Co-author Craig Cutler said that nitrite synthesis by the oral bacteria is necessary for kick-starting how the body will react to physical exercise, especially during the recovery period as it promotes muscle oxygenation and lowers the blood pressure. He continued that it is as if the oral bacteria open the blood vessels during the recovery period. If they are removed, the nitrite cannot be produced and so the blood vessels will just remain in their present state.

University of Plymouth’s lecturer in physiology and dietetics Dr. Raul Bescos, who is also the lead author of the study, further explained that the lowering of BP and blood flow supply to the leg muscles as a response to the physical exercise was impaired since the oral bacteria were not able to produce nitrite. Dr. Bescos added that a regular visit to the dentist is important for people who are at high cardiovascular health, such as those with hypertension, diabetes, and obesity. Nevertheless, he wanted people to avoid using an antibacterial mouthwash if not prescribed to treat an oral condition.

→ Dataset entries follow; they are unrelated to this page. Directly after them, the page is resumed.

(** The newest of [c]'s events, and the last to arrive of those. *)
Definition newest (c : string) (es : list PresenceEvent) (e : PresenceEvent) : Prop :=
  ∃ i, es !! i = Some e ∧ pe_client_id e = c ∧ tracked e ∧
    ∀ j e', es !! j = Some e' → pe_client_id e' = c → tracked e' →
      (pe_ts e' ≤ pe_ts e)%Z ∧ (i < j → (pe_ts e' < pe_ts e)%Z).

Definition tracked_clients (es : list PresenceEvent) : gset string :=
  list_to_set (pe_client_id <$> filter tracked es).

Definition presence_of (es : list PresenceEvent) : PresenceTable := foldl apply_presence ∅ es.

Lemma apply_presence_size t e : size t ≤ MAX_TRACKED_CLIENTS → size (apply_presence t e) ≤ MAX_TRACKED_CLIENTS.
Proof.
  intros Ht. unfold apply_presence. destruct (negb _); [done|]. destruct (event_online _); [|done].
  destruct (t !! _) as [m|] eqn:El; case_bool_decide; try done.
  - by rewrite map_size_insert_Some by eauto.
  - rewrite map_size_insert_None by done. lia.
Qed.

Lemma presence_size es : size (presence_of es) ≤ MAX_TRACKED_CLIENTS.
Proof.
  unfold presence_of. assert (size (∅ : PresenceTable) ≤ MAX_TRACKED_CLIENTS) as H by (rewrite map_size_empty; lia).
  revert H. generalize (∅ : PresenceTable). induction es as [|e es IH]; intros t Ht; simpl; [done|].
  apply IH, apply_presence_size, Ht.
Qed.

Lemma apply_presence_untracked t e : ¬ tracked e → apply_presence t e = t.
Proof.
  unfold tracked, apply_presence. intros H. destruct (starts_with _ _); [|done]. simpl.
  destruct (event_online _) eqn:E; [|done]. exfalso. naive_solver.
Qed.

Definition mark_of (e : PresenceEvent) : PresenceMark :=
  mkMark (pe_ts e) (default false (event_online (pe_event e))).

(** A tracked event that the table has room for. *)
Lemma apply_presence_tracked t e :
  tracked e → (t !! pe_client_id e = None → size t < MAX_TRACKED_CLIENTS) →
  apply_presence t e =
    match t !! pe_client_id e with
    | Some m => if bool_decide (pe_ts e < mark_ts m)%Z then t else <[pe_client_id e := mark_of e]> t
    | None => <[pe_client_id e := mark_of e]> t
    end.
Proof.
  intros [H1 [b Hb]] Hroom. unfold apply_presence, mark_of. rewrite H1, Hb. simpl.
  destruct (t !! pe_client_id e) as [m|]; [done|].
  rewrite (bool_decide_eq_false_2 (_ ≤ _)) by (specialize (Hroom eq_refl); lia). done.
Qed.

Lemma newest_unique c es e e' : newest c es e → newest c es e' → e = e'.
Proof.
  intros (i & Hi & Hc & Ht & H) (i' & Hi' & Hc' & Ht' & H').
  destruct (H _ _ Hi' Hc' Ht') as [? Hlt]. destruct (H' _ _ Hi Hc Ht) as [? Hlt'].
  destruct (lt_eq_lt_dec i i') as [[?|Heq]|?]; [specialize (Hlt ltac:(done)); lia|subst; congruence|specialize (Hlt' ltac:(done)); lia].
Qed.

(** An event that does not concern [c], or is older than [c]'s newest. *)
Lemma newest_keep c es e x :
  newest c es x → (tracked e → pe_client_id e = c → pe_ts e < pe_ts x)%Z → newest c (es ++ [e]) x.
Proof.
  intros (i & Hi & Hc & Ht & H) He. exists i. split_and!; [by apply lookup_app_l_Some|done..|].
  intros j e' [Hj|[Hl Hj]]%lookup_app_Some; [by apply H|].
  apply list_lookup_singleton_Some in Hj as [Hj <-]. intros Hc' Ht'. specialize (He Ht' Hc').
  apply lookup_lt_Some in Hi. lia.
Qed.

Lemma newest_last c es e :
  tracked e → pe_client_id e = c → Forall (λ x, tracked x → pe_client_id x = c → pe_ts x ≤ pe_ts e)%Z es →
  newest c (es ++ [e]) e.
Proof.
  intros Ht Hc Hall. exists (length es). split_and!; [by apply list_lookup_middle|done..|].
  intros j e' Hj Hc' Ht'. apply lookup_app_Some in Hj as [Hj|[Hl Hj]].
  - pose proof (lookup_lt_Some _ _ _ Hj). split; [|lia]. rewrite Forall_lookup in Hall. by eapply Hall.
  - apply list_lookup_singleton_Some in Hj as [Hj <-]. lia.
Qed.

Lemma tracked_clients_snoc es e :
  tracked_clients (es ++ [e]) = tracked_clients es ∪ (if decide (tracked e) then {[pe_client_id e]} else ∅).
Proof.
  unfold tracked_clients. rewrite filter_app, fmap_app, list_to_set_app_L. f_equal.
  rewrite filter_cons. case_decide; simpl; set_solver.
Qed.

Lemma elem_of_tracked_clients c es :
  c ∈ tracked_clients es ↔ ∃ e, e ∈ es ∧ tracked e ∧ pe_client_id e = c.
Proof.
  unfold tracked_clients. rewrite elem_of_list_to_set, list_elem_of_fmap.
  setoid_rewrite list_elem_of_filter. naive_solver.
Qed.

(** The table holds the newest event of each client, while it has room. *)
Definition presence_exact (es : list PresenceEvent) (t : PresenceTable) : Prop :=
  dom t = tracked_clients es ∧ ∀ c m, t !! c = Some m → ∃ e, newest c es e ∧ m = mark_of e.

Lemma presence_step es t e :
  presence_exact es t → size (tracked_clients (es ++ [e])) ≤ MAX_TRACKED_CLIENTS →
  presence_exact (es ++ [e]) (apply_presence t e).
Proof.
  intros [Hd Hm] Hsize. unfold presence_exact. rewrite tracked_clients_snoc in *. case_decide as Ht; last first.
  { rewrite apply_presence_untracked by done. split; [set_solver|]. intros c m (x & Hx & ->)%Hm. exists x.
    split; [|done]. by apply newest_keep. }
  rewrite apply_presence_tracked; [|done|]; last first.
  { intros Hn. rewrite <-size_dom, Hd. eapply Nat.lt_le_trans; [|exact Hsize]. apply subset_size.
    apply not_elem_of_dom in Hn. set_solver. }
  assert (∀ c m, pe_client_id e ≠ c → t !! c = Some m → ∃ x, newest c (es ++ [e]) x ∧ m = mark_of x) as Hother.
  { intros c m Hc (x & Hx & ->)%Hm. exists x. split; [|done]. by apply newest_keep. }
  assert (Forall (λ x, tracked x → pe_client_id x = pe_client_id e → pe_ts x ≤ pe_ts e)%Z es →
          dom (<[pe_client_id e := mark_of e]> t) = tracked_clients es ∪ {[pe_client_id e]} ∧
          ∀ c m, <[pe_client_id e := mark_of e]> t !! c = Some m → ∃ x, newest c (es ++ [e]) x ∧ m = mark_of x) as Hins.
  { intros Hall. split; [rewrite dom_insert_L; set_solver|]. intros c m [[<- <-]|[Hc Hl]]%lookup_insert_Some; [|eauto].
    exists e. split; [|done]. by apply newest_last. }
  destruct (t !! pe_client_id e) as [m|] eqn:El.
  - destruct (Hm _ _ El) as (x & Hx & ->). simpl. case_bool_decide as Hold.
    + assert (pe_client_id e ∈ dom t) by (by apply elem_of_dom_2 in El). split; [set_solver|].
      intros c m Hl. destruct (Hm _ _ Hl) as (y & Hy & ->). exists y. split; [|done]. apply newest_keep; [done|].
      intros _ <-. by rewrite (newest_unique _ _ _ _ Hy Hx).
    + apply Hins, Forall_lookup. intros j y Hj Hty Hcy. destruct Hx as (i & _ & _ & _ & H).
      destruct (H _ _ Hj Hcy Hty). lia.
  - apply Hins, Forall_forall. intros y Hy Hty Hcy. exfalso. apply not_elem_of_dom in El. apply El. rewrite Hd.
    apply elem_of_tracked_clients. eauto.
Qed.

Lemma presence_of_exact es : size (tracked_clients es) ≤ MAX_TRACKED_CLIENTS → presence_exact es (presence_of es).
Proof.
  induction es as [|e es IH] using rev_ind; intros Hsize.
  { split; [set_solver|]. intros c m H. unfold presence_of in H. simpl in H. by rewrite lookup_empty in H. }
  unfold presence_of. rewrite foldl_app. simpl. apply presence_step; [|done]. apply IH.
  etrans; [apply subseteq_size|exact Hsize]. rewrite tracked_clients_snoc. set_solver.
Qed.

The bacteria that infect a person’s gums can lead to periodontitis or gingivitis can also travel to the blood vessels / Photo by Anton Estrada via 123RF

 

The study, which was published in the journal Free Radical Biology and Medicine, was made in collaboration with Spain-based Center of Genomic Regulation. The team shared that they will be doing a large study later on and one that will subject the clinical populations. That way, their findings will be more in-depth. They also believed that long-term study in the area they started will improve the public’s knowledge to efficiently treat high blood pressure.